I need to up my home network game by adding a network firewall and several VLANs for things like the NVR (not networked yet), internet capable devices like the bluray player (no smart TVs), and maybe one for the kids / guest network that is isolated from my main desktop and NAS device.

Questions I have are:

• is pfsense still a good option?  I looked at it a while back and was eyeballing the SG-1100 to place between the modem and router.  

• if so, is there an advantage to having pfsense on a stand-alone device vs loaded on a router?

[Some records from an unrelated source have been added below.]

Lemma derive_old p cs i : (i < length cs)%nat ->
  ancestors (WithCancelCause p cs).2 i = ancestors cs i /\ Cause (WithCancelCause p cs).2 i = Cause cs i.
Proof. intros Hi. cbn. rewrite ancestors_new, Cause_new, !decide_False by lia. done. Qed.

Lemma derive_new p cs : ancestors (WithCancelCause p cs).2 (length cs) = p :: ancestors cs p /\
  Cause (WithCancelCause p cs).2 (length cs) = Cause cs p.
Proof. cbn. rewrite ancestors_new, Cause_new, !decide_True by done. done. Qed.

Lemma length_derive p cs : length (WithCancelCause p cs).2 = S (length cs).
Proof. cbn. rewrite length_app. cbn. lia. Qed.

(** A new session. *)
Definition with_session (id : string) rg : Registry :=
  add_node (mkSessionNode id (nextSequence rg) (length (rg_contexts rg)) false ∅ false)
    (set_contexts (WithCancelCause (rg_root rg) (rg_contexts rg)).2 (set_sequence (nextSequence rg) rg)).

Lemma with_session_chain id rg p x : chain (with_session id rg) p = Some x ->
  chain rg p = Some x /\ (unspoiled (with_session id rg) p -> unspoiled rg p) \/
  p = PSession (length (rg_nodes rg)) /\ x = [length (rg_contexts rg)].
Proof.
  unfold chain, unspoiled, place_stream, with_session, add_node. cbn [set_sessions set_nodes set_contexts set_sequence rg_nodes rg_streams].
  rewrite !lookup_snoc_decide. destruct (decide (place_session p = length (rg_nodes rg))) as [He|He].
  - intros Hx. right. destruct p as [l|l tid|l tid q]; cbn in Hx, He; [by injection Hx as <-; subst l|..]; by rewrite lookup_empty in Hx.
  - intros Hx. left. split; [done|]. intros [H1 H2]. split; [done|]. intros s st Hs Hst. apply (H2 s); [|done].
    destruct p as [|?|l tid q]; [done..|]. cbn in He. by rewrite lookup_snoc_decide, decide_False.
Qed.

• What is a good router to use for setting up VLANs?  I've use open-source firmware in the past on older Linksys WRT routers, but stopped playing with it a while back.  Is open-source still preferred?

• I'm also open to suggestions on network topography.

Thanks.  It's been a while and I'm trying to wade back into the pool without consuming all my time.
Link Posted: 4/30/2020 11:37:25 PM EDT
[#1]
I have a sg1100, it's awesome.
Was very hard to get the vlan trunking configured like I needed.  It's not intuitive at all but I managed it and it's been Rock solid.
Link Posted: 5/2/2020 11:50:06 PM EDT
[#2]
I love pfSense and I'll never use anything else.  I built mine and connected it to a 10GbE switch.  I've probably overdone it with the VLANs, but I have full control over everything.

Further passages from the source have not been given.